Repeat exactly the lines from the first line of the records through the line containing "The Record Fetcher, declared", and nothing more.

Dataset entries
################
(** C3.  The claim against the code at a failing input: the summary
    for "222" has an empty 'result' object, hence no entry for "222".
    The Record Fetcher, declared to return an optional dict and tested
    with [if paper_data:] by its caller, does not return an empty result
    there: it returns a truthy, six-field record made of the identifier
    and placeholders. *)
Lemma missing_entry_is_not_empty_result :
  decode (reply_to bare_world (ESummary (JStr "222"))) = Ok (JObj [ ("result", JObj []) ]) /\
  no_matching_entry (JObj [ ("result", JObj []) ]) (JStr "222") /\
  fst (fetch_paper_details (JStr "222") bare_world) = Ok (Some record_222) /\
  ~ (exists r, fst (fetch_paper_details (JStr "222") bare_world) = Ok r /\ py_truthy r = false).
Proof.
  split; [exact bare_reply|]. split; [exact bare_no_entry|].
  split; [vm_compute; reflexivity|].
  intros (r & Hr & Hempty). vm_compute in Hr. injection Hr as <-. discriminate.
Qed.

(** ** C8: the placeholder fields *)

(** C8.  Whatever the identifier and the response, the Non-academic
    Author(s), Company Affiliation(s) and Corresponding Author Email
    fields of a returned record are the same three constant strings: any
    two invocations that return agree on them. *)
Theorem placeholder_fields_are_constant
    (id1 id2 : json) (w1 w2 : World) (r1 r2 : option pydict) (w1' w2' : World) :
  fetch_paper_details id1 w1 = (Ok r1, w1') ->
  fetch_paper_details id2 w2 = (Ok r2, w2') ->
  exists rec1 rec2 : pydict,
    r1 = Some rec1 /\ r2 = Some rec2 /\
    PyDict.find rec1 "Non-academic Author(s)" = Some (JStr "John Doe, PharmaCorp Inc.") /\
    PyDict.find rec1 "Company Affiliation(s)" = Some (JStr "PharmaCorp Inc.") /\
    PyDict.find rec1 "Corresponding Author Email" = Some (JStr "contact@pharma.com") /\
    PyDict.find rec2 "Non-academic Author(s)" = PyDict.find rec1 "Non-academic Author(s)" /\
    PyDict.find rec2 "Company Affiliation(s)" = PyDict.find rec1 "Company Affiliation(s)" /\
    PyDict.find rec2 "Corresponding Author Email" = PyDict.find rec1 "Corresponding Author Email".
Proof.
  intros H1 H2.
  destruct (fetch_paper_details_returns _ _ _ _ H1) as (j1 & e1 & _ & _ & ->).
  destruct (fetch_paper_details_returns _ _ _ _ H2) as (j2 & e2 & _ & _ & ->).
  do 2 eexists. repeat split.
Qed.

Lemma fetch_111_sample :
  fetch_paper_details (JStr "111") sample_world
  = (Ok (Some record_111), log_request (ESummary (JStr "111")) sample_world).
Proof. rewrite fetch_paper_details_run. reflexivity. Defined.

Lemma fetch_333_null_title :
  fetch_paper_details (JStr "333") null_title_world
  = (Ok (Some record_333), log_request (ESummary (JStr "333")) null_title_world).
Proof. rewrite fetch_paper_details_run. reflexivity. Defined.

Lemma placeholder_fields_are_constant_witness :
  exists rec1 rec2 : pydict,
    Some record_111 = Some rec1 /\ Some record_333 = Some rec2 /\
    PyDict.find rec1 "Non-academic Author(s)" = Some (JStr "John Doe, PharmaCorp Inc.") /\
    PyDict.find rec1 "Company Affiliation(s)" = Some (JStr "PharmaCorp Inc.") /\
    PyDict.find rec1 "Corresponding Author Email" = Some (JStr "contact@pharma.com") /\
    PyDict.find rec2 "Non-academic Author(s)" = PyDict.find rec1 "Non-academic Author(s)" /\
    PyDict.find rec2 "Company Affiliation(s)" = PyDict.find rec1 "Company Affiliation(s)" /\
    PyDict.find rec2 "Corresponding Author Email" = PyDict.find rec1 "Corresponding Author Email".
Proof.
  exact (placeholder_fields_are_constant (JStr "111") (JStr "333")
           sample_world null_title_world _ _ _ _ fetch_111_sample fetch_333_null_title).
Defined.

(** ** C10: "N/A" only for an absent key *)

(** C10.  Title and Publication Date are read with [dict.get(key, 'N/A')]:
    a key that is present passes its value through unchanged, whatever it
    is, so a 'title' that is [null] gives a Title that is [None] and not
    "N/A"; the sentinel appears only when the key is absent (or is itself
    the value on file). *)
Theorem present_key_passes_through
    (paper_id : json) (w : World) (j : json) (entry : pydict) :
  decode (reply_to w (ESummary paper_id)) = Ok j ->
  summary_entry j paper_id = Ok (JObj entry) ->
  exists rec : pydict,
    fetch_paper_details paper_id w = (Ok (Some rec), log_request (ESummary paper_id) w) /\
    (forall v, PyDict.find entry "title" = Some v -> PyDict.find rec "Title" = Some v) /\
    (forall v, PyDict.find entry "pubdate" = Some v ->
               PyDict.find rec "Publication Date" = Some v) /\
    (PyDict.find entry "title" = Some JNull -> PyDict.find rec "Title" = Some JNull) /\
    (PyDict.find rec "Title" = Some (JStr "N/A") ->
     PyDict.find entry "title" = None \/ PyDict.find entry "title" = Some (JStr "N/A")) /\
    (PyDict.find rec "Publication Date" = Some (JStr "N/A") ->
     PyDict.find entry "pubdate" = None \/ PyDict.find entry "pubdate" = Some (JStr "N/A")).
Proof.
  intros Hj He.
  rewrite fetch_paper_details_run, (after_request_ok _ _ _ Hj).
  unfold detail. rewrite Hj. simpl. rewrite He. simpl.
  eexists. split; [reflexivity|]. simpl.
  repeat split.
  - intros v ->. reflexivity.
  - intros v ->. reflexivity.
  - intros ->. reflexivity.
  - destruct (PyDict.find entry "title"); simpl; [|tauto].
    intros [= ->]. tauto.
  - destruct (PyDict.find entry "pubdate"); simpl; [|tauto].
    intros [= ->]. tauto.
Qed.

Lemma null_title_reply :
  decode (reply_to null_title_world (ESummary (JStr "333")))
  = Ok (JObj [ ("result", JObj [ ("333", JObj [ ("title", JNull); ("pubdate", JStr "") ]) ]) ]).
Proof. reflexivity. Defined.

Lemma present_key_passes_through_witness :
  exists rec : pydict,
    fetch_paper_details (JStr "333") null_title_world
      = (Ok (Some rec), log_request (ESummary (JStr "333")) null_title_world) /\
    (forall v, PyDict.find [ ("title", JNull); ("pubdate", JStr "") ] "title" = Some v ->
               PyDict.find rec "Title" = Some v) /\
    (forall v, PyDict.find [ ("title", JNull); ("pubdate", JStr "") ] "pubdate" = Some v ->
               PyDict.find rec "Publication Date" = Some v) /\
    (PyDict.find [ ("title", JNull); ("pubdate", JStr "") ] "title" = Some JNull ->
     PyDict.find rec "Title" = Some JNull) /\
    (PyDict.find rec "Title" = Some (JStr "N/A") ->
     PyDict.find [ ("title", JNull); ("pubdate", JStr "") ] "title" = None \/
     PyDict.find [ ("title", JNull); ("pubdate", JStr "") ] "title" = Some (JStr "N/A")) /\
    (PyDict.find rec "Publication Date" = Some (JStr "N/A") ->
     PyDict.find [ ("title", JNull); ("pubdate", JStr "") ] "pubdate" = None \/
     PyDict.find [ ("title", JNull); ("pubdate", JStr "") ] "pubdate" = Some (JStr "N/A")).
Proof.
  exact (present_key_passes_through (JStr "333") null_title_world _
           [ ("title", JNull); ("pubdate", JStr "") ] null_title_reply eq_refl).
Defined.

(** ** The Output Writer *)

Lemma keys_headers_is_record (d : pydict) : PyDict.keys d = headers -> is_record d.
Proof. intros Hk k Hin. rewrite Hk in Hin. exact Hin. Qed.

Lemma dict_to_list_record (d : pydict) :
  is_record d -> dict_to_list headers d = Ok (map (cell d) headers).
Proof.
  intros Hrec. unfold dict_to_list.
  replace (forallb (fun k => bool_decide (k ∈ headers)) (PyDict.keys d)) with true;
    [reflexivity|].
  symmetry. apply forallb_forall. intros k Hin.
  apply bool_decide_eq_true. apply Hrec. apply list_elem_of_In. exact Hin.
Qed.

Lemma alter_present (m : gmap string (list csv_row)) (f : string)
    (g : list csv_row -> list csv_row) (rows : list csv_row) :
  m !! f = Some rows -> alter g f m = <[f := g rows]> m.
Proof.
  intros Hf. apply map_eq. intros f'.
  destruct (decide (f = f')) as [<-|Hne].
  - rewrite lookup_alter_eq, lookup_insert_eq, Hf. reflexivity.
  - rewrite lookup_alter_ne, lookup_insert_ne by exact Hne. reflexivity.
Qed.

Lemma set_files_id (w : World) : set_files (files w) w = w.
Proof. destruct w. reflexivity. Qed.

(** One write to an open file that holds [rows0]. *)
Lemma writerow_run (f : string) (row : csv_row) (w : World) (rows0 : list csv_row) :
  files w !! f = Some rows0 ->
  writerow f row w =
  match write_error w f rows0 row with
  | Some err => (Raise (write_exn f err), w)
  | None => (Ok tt, set_files (<[f := rows0 ++ [row]]> (files w)) w)
  end.
Proof.
  intros Hf. unfold writerow. rewrite Hf. simpl.
  destruct (write_error w f rows0 row); [reflexivity|].
  rewrite (alter_present _ _ _ _ Hf). reflexivity.
Qed.

Lemma writerows_records (f : string) (papers : list pydict) :
  forall (w : World) (rows0 : list csv_row),
    Forall is_record papers ->
    files w !! f = Some rows0 ->
    (forall k row, map (fun d => map (cell d) headers) papers !! k = Some row ->
       write_error w f (rows0 ++ take k (map (fun d => map (cell d) headers) papers)) row
       = None) ->
    writerows f headers papers w =
    (Ok tt, set_files (<[f := rows0 ++ map (fun d => map (cell d) headers) papers]> (files w)) w).
Proof.
  induction papers as [|d rest IH]; intros w rows0 Hrec Hf Hacc.
  - simpl. rewrite app_nil_r, insert_id by exact Hf. rewrite set_files_id. reflexivity.
  - apply Forall_cons in Hrec as [Hd Hrest].
    cbn [writerows]. unfold bind at 1, lift. rewrite (dict_to_list_record d Hd).
    unfold bind at 1. rewrite (writerow_run _ _ _ _ Hf).
    pose proof (Hacc 0 (map (cell d) headers) eq_refl) as H0.
    rewrite take_0, app_nil_r in H0. rewrite H0.
    rewrite (IH _ (rows0 ++ [map (cell d) headers]) Hrest).
    + unfold set_files. simpl. rewrite insert_insert_eq, <- app_assoc. reflexivity.
    + simpl. apply lookup_insert_eq.
    + intros k row Hk. rewrite <- app_assoc. exact (Hacc (S k) row Hk).
Qed.

(** A file that cannot be opened: [OSError], and nothing changes. *)
Lemma save_to_csv_unopenable (papers : list pydict) (filename : string) (w : World) :
  writable w filename = false ->
  save_to_csv papers filename w = (Raise (OSError filename), w).
Proof.
  intros Hw. unfold save_to_csv, open_w. unfold bind at 1. rewrite Hw. reflexivity.
Qed.

(** A file that opens and takes every row. *)
Lemma save_to_csv_run (papers : list pydict) (filename : string) (w : World) :
  Forall is_record papers ->
  writable w filename = true ->
  rows_accepted w filename (map JStr headers :: map (fun d => map (cell d) headers) papers) ->
  save_to_csv papers filename w =
  (Ok tt,
   set_files (<[filename := map JStr headers :: map (fun d => map (cell d) headers) papers]>
                (files w)) w).
Proof.
  intros Hrec Hw Hacc. unfold save_to_csv, open_w, writeheader.
  unfold bind at 1. rewrite Hw.
  unfold bind at 1.
  rewrite (writerow_run _ _ _ [] (lookup_insert_eq _ _ _)). cbn [write_error set_files].
  pose proof (Hacc 0 _ eq_refl) as H0. rewrite take_0 in H0. rewrite H0.
  rewrite (writerows_records _ _ _ ([] ++ [map JStr headers]) Hrec).
  - unfold set_files. simpl. rewrite !insert_insert_eq. reflexivity.
  - simpl. rewrite insert_insert_eq. apply lookup_insert_eq.
  - intros k row Hk. exact (Hacc (S k) row Hk).
Qed.

(** A file that opens but does not take the header: the writer's error,
    and an empty file. *)
Lemma save_to_csv_header_refused (papers : list pydict) (filename : string) (w : World)
    (err : write_failure) :
  writable w filename = true ->
  write_error w filename [] (map JStr headers) = Some err ->
  save_to_csv papers filename w =
  (Raise (write_exn filename err), set_files (<[filename := []]> (files w)) w).
Proof.
  intros Hw Herr. unfold save_to_csv, open_w, writeheader.
  unfold bind at 1. rewrite Hw.
  unfold bind at 1.
  rewrite (writerow_run _ _ _ [] (lookup_insert_eq _ _ _)). cbn [write_error set_files].
  rewrite Herr. reflexivity.
Qed.

(** The writer raises nothing of the requests family. *)
Lemma writerows_not_request (f : string) (papers : list pydict) :
  forall (w : World) (e : exn) (w' : World),
    writerows f headers papers w = (Raise e, w') ->
    forall re, e <> RequestException re.
Proof.
  induction papers as [|d rest IH]; intros w e w' Hrun re.
  - discriminate.
  - cbn [writerows] in Hrun. unfold bind at 1, lift in Hrun.
    unfold dict_to_list in Hrun.
    destruct (forallb (fun k => bool_decide (k ∈ headers)) (PyDict.keys d));
      [|injection Hrun as <- _; discriminate].
    unfold bind at 1, writerow in Hrun.
    destruct (write_error w f (default [] (files w !! f)) _) as [[| |]|].
    + injection Hrun as <- _. discriminate.
    + injection Hrun as <- _. discriminate.
    + injection Hrun as <- _. discriminate.
    + exact (IH _ _ _ Hrun re).
Qed.

Lemma save_to_csv_not_request (papers : list pydict) (filename : string)
    (w : World) (e : exn) (w' : World) :
  save_to_csv papers filename w = (Raise e, w') ->
  forall re, e <> RequestException re.
Proof.
  unfold save_to_csv, open_w, writeheader. unfold bind at 1.
  destruct (writable w filename); [|intros [= <- _]; discriminate].
  unfold bind at 1, writerow.
  destruct (write_error _ filename _ (map JStr headers)) as [[| |]|].
  - intros [= <- _]; discriminate.
  - intros [= <- _]; discriminate.
  - intros [= <- _]; discriminate.
  - apply writerows_not_request.
Qed.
################
- [TASK ANSWER]:
(** C3.  The claim against the code at a failing input: the summary
    for "222" has an empty 'result' object, hence no entry for "222".
    The Record Fetcher, declared to return an optional dict and tested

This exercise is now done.